HTTP Delete Implementation

Figure 7 depicts a simple IRD strategy for illustrating a REST Delete operation.  This strategy accepts a call transferred from 3rd Party IVR, CTI framework, etc.  Based on ANI and DNIS, the strategy performs a fetch of the data associated with the call that was stored by the 3rd Party system.  The fetch is implemented as an HTTP Delete.  The Delete returns the data associated with the call and clears that data item from storage.

Figure 7
The first IRD object in this strategy (Multi-Assign) is depicted in Figure 8.  Here I'm building up a URL to the REST interface using string concats of the DNIS and ANI values of the inbound call.

Figure 8

The IRD Web Service object is shown in Figure 9.  The 'Web Service URL' parameter is set to the URL I built up in the previous step.  The 'Method' is set to DELETE.  Otherwise, this object is configured identically to the previous (Figure 3).

Figure 9

The remainder of this strategy is straight-forward.  The value fetched from the REST call is attached and then the call is routed to a skill.  The agent receives a screen-pop with that attached data item.


  1. Hi Joy,

    Thank you very much for this blog, it's really rare to find such detailed notes on such niche area!

    I followed your guide and everything works fine except the return type of the webservice call, it seems that the result is treated as a String not a List so I'm not able to lookup the key values using List functions, instead, I had to do a lot of String manipulation to be able to pick the values form the String.

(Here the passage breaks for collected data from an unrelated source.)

(** * Eleveld target-controlled infusion protocol (simtiva)

    Shallow embedding of [src/eleveldProtocol.ts]: the covariate parameter
    model [eleveldParameters], the loading-dose calculator
    [calculateLoadingDose] and the infusion simulator [eleveldProtocol]; and,
    in the modules [TimedLoading] and [FixedRate], of the two earlier
    simulators kept in [src/unnamed/part_000], which integrate in minutes.

    Numbers.  A JavaScript [number] is modelled by a real number: the
    arithmetic of the source is read as exact arithmetic on [R], without
    rounding, overflow or NaN (the specification states its properties up to
    floating-point tolerance).  The one division of the source whose divisor
    is zero on ordinary inputs (the bolus rate of an empty loading phase) has
    its IEEE outcome written out, see [resolveBolus].

    Loops.  Both [while] loops of the simulator are run with a fuel that
    bounds the number of loop tests; a run returns the steps pushed so far and
    a flag telling whether the function returned. *)

From Stdlib Require Import QArith Qround Qreals.
From Stdlib Require Import Reals Lra Lia ZArith List Bool Sorted.
Import ListNotations.
Local Open Scope R_scope.

(** ** The part of the JavaScript [Math] object the source uses *)

Module Math.

(** [Math.pow x y] for a positive base [x].  Every call of the source has a
    positive base when age, weight and height are positive. *)
Definition pow (x y : R) : R := Rpower x y.

Definition exp (x : R) : R := Rtrigo_def.exp x.

Definition max (x y : R) : R := Rmax x y.

Definition min (x y : R) : R := Rmin x y.

(** [Math.round x] is the integer nearest to [x], ties going up:
    [floor (x + 0.5)]. *)
Definition round (x : R) : R := IZR (Zfloor (x + 0.5)).

End Math.

(** ** Data model *)

Inductive Sex : Set := Male | Female.

Inductive Drug : Set := propofol | remifentanil.

Inductive Phase : Set := loading | maintenance | decay.

Record DosingStep : Type := {
  time : R;
  rate : R;
  ce : R;
  cumulativeDoseMg : R;
  phase : Phase
}.

(** The optional fields of the source's [Params] are options here;
    [undefined] is [None]. *)
Record Params : Type := {
  drug : Drug;
  concentrationMgPerMl : R;
  ageYears : R;
  sex : Sex;
  weightKg : R;
  heightCm : R;
  targetCe : R;
  intervalSec : option R;
  volumeMl : option R;
  currentCe : option R;
  loadingDoseMg : option R;
  loadingDurationSec : option R
}.

(** [x ?? d] *)
Definition orDefault (x : option R) (d : R) : R :=
  match x with Some v => v | None => d end.

Infix "??" := orDefault (at level 45, left associativity).

(** The object returned by [eleveldParameters]. *)
Record CompartmentalParameters : Type := {
  vc : R; v2 : R; v3 : R;
  k10 : R; k12 : R; k13 : R; k21 : R; k31 : R;
  ke0 : R; cl1 : R
}.

(** ** Covariate parameter model *)

Definition fsigmoid (x y z : R) : R :=
  Math.pow x z / (Math.pow x z + Math.pow y z).

Definition fageing (age x : R) : R := Math.exp (x * (age - 35)).

Definition fcentral (x : R) : R := fsigmoid x 33.6 1.

Definition fclmaturation (weeks : R) : R := fsigmoid weeks 42.3 9.06.

Definition fq3maturation (weeks : R) : R := fsigmoid (weeks + 40) 68.3 1.

Definition fffm (weight height age : R) (s : Sex) : R :=
  let bmi := weight / Math.pow (height / 100) 2 in
  match s with
  | Male =>
      (0.88 + (1 - 0.88) / (1 + Math.pow (age / 13.4) (-12.7)))
      * ((9270 * weight) / (6680 + 216 * bmi))
  | Female =>
      (1.11 + (1 - 1.11) / (1 + Math.pow (age / 7.1) (-1.1)))
      * ((9270 * weight) / (8780 + 244 * bmi))
  end.

Definition toWeeks : R := 52.1429.

(** The constant [ffmRef] is written out twice in the source, once per drug,
    with the same text. *)
Definition ffmRef : R :=
  (0.88 + (1 - 0.88) / (1 + Math.pow (35 / 13.4) (-12.7)))
  * ((9270 * 70) / (6680 + 216 * 24.22145)).

Definition eleveldParameters (p : Params) : CompartmentalParameters :=
  match drug p with
  | propofol =>
      let PMA := ageYears p * toWeeks + 40 in
      let vc := 6.28 * fcentral (weightKg p) / fcentral 70 in
      let v2 := 25.5 * weightKg p / 70 * fageing (ageYears p) (-0.0156) in
      let v3 := 273 * fffm (weightKg p) (heightCm p) (ageYears p) (sex p) / ffmRef in
      let v3 := v3 * Math.exp (-0.0138 * ageYears p) in
      let v2ref := 25.5 in
      let v3ref := 273 in
      let cl1 :=
        match sex p with
        | Male =>
            1.79 * Math.pow (weightKg p / 70) 0.75
            * (fclmaturation PMA / fclmaturation (35 * toWeeks + 40))
        | Female =>
            2.1 * Math.pow (weightKg p / 70) 0.75
            * (fclmaturation PMA / fclmaturation (35 * toWeeks + 40))
        end in
      let cl2 :=
        1.75 * Math.pow (v2 / v2ref) 0.75
        * (1 + 1.3 * (1 - fq3maturation (ageYears p * toWeeks))) in
      let cl3 :=
        1.11 * Math.pow (v3 / v3ref) 0.75
        * (fq3maturation (ageYears p * toWeeks) / fq3maturation (35 * toWeeks)) in
      let ke0 := 0.146 * Math.pow (weightKg p / 70) (-0.25) in
      {| vc := vc; v2 := v2; v3 := v3;
         k10 := cl1 / vc; k12 := cl2 / vc; k13 := cl3 / vc;
         k21 := cl2 / v2; k31 := cl3 / v3;
         ke0 := ke0; cl1 := cl1 |}
  | remifentanil =>
      let size := fffm (weightKg p) (heightCm p) (ageYears p) (sex p) / ffmRef in
      let ksex :=
        match sex p with
        | Male => 1
        | Female =>
            1 + 0.47 * fsigmoid (ageYears p) 12 6 * (1 - fsigmoid (ageYears p) 45 6)
        end in
      let vc := 5.81 * size * fageing (ageYears p) (-0.00554) in
      let v2 := 8.82 * size * fageing (ageYears p) (-0.00327) * ksex in
      let v3 :=
        5.03 * size * fageing (ageYears p) (-0.0315)
        * Math.exp (-0.026 * (weightKg p - 70)) in
      let cl1 :=
        2.58 * Math.pow size 0.75
        * (fsigmoid (weightKg p) 2.88 2 / fsigmoid 70 2.88 2)
        * ksex * fageing (ageYears p) (-0.00327) in
      let cl2 :=
        1.72 * Math.pow (v2 / 8.82) 0.75 * fageing (ageYears p) (-0.00554) * ksex in
      let cl3 :=
        0.124 * Math.pow (v3 / 5.03) 0.75 * fageing (ageYears p) (-0.00554) in
      let ke0 :=
        if Rle_dec (ageYears p) 16 then 0.71
        else 1.09 * fageing (ageYears p) (-0.0289) in
      {| vc := vc; v2 := v2; v3 := v3;
         k10 := cl1 / vc; k12 := cl2 / vc; k13 := cl3 / vc;
         k21 := cl2 / v2; k31 := cl3 / v3;
         ke0 := ke0; cl1 := cl1 |}
  end.

(** ** Loading dose calculator *)

Record LoadingDose : Type := {
  ld_loadingDoseMg : R;
  ld_durationSec : R
}.

Definition calculateLoadingDose (params : Params) : LoadingDose :=
  let p := eleveldParameters params in
  let startCe := currentCe params ?? 0 in
  let deltaCe := Math.max (targetCe params - startCe) 0 in
  let doseMg := deltaCe * vc p in
  let mgPerSec := concentrationMgPerMl params * (1000 / 3600) in
  let durationSec := doseMg / mgPerSec in
  {| ld_loadingDoseMg := doseMg; ld_durationSec := durationSec |}.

    Here's the response from the webservice call:

    13:57:32.490_H_I_010a026669dda01a [08:08] OK InfoMessage (200) is received from server ##HTTPSERVER, refid=9
    HTTPBody {"F Value":100,"C Value":37.77777862548828}

    Calling KVListGetSize or ListGetSize on the list returns 1 and calling ListGetString with Index =1 returns "100,"C Value":37.77777862548828}"

    I had to replace "," with "|" and then replace "}" with empty string to be able to get the correct values.

    Am I missing something? Have you encountered this issue before?

    I'd really appreciate your advice!
    Kind regards,
    Guirgis N. Eskander

  2. Make sure the IRD variable that you assign the output of the web service call in the Result tab is of type "LIST".

  3. Thanks Joey for your reply! I feel embarrassed to mistype your name in my previous comment, sorry about that!

    I made sure that the output variable is of type List, is there any other problems you would suggest?

    Appreciate your kind help!

    1. Hi, did you ever resolve this Guirgis? I seem to be having the same issue.

      What version of URS are you running?

  4. How can I modify the ListGetString function if the REST response contains a second layer of properties?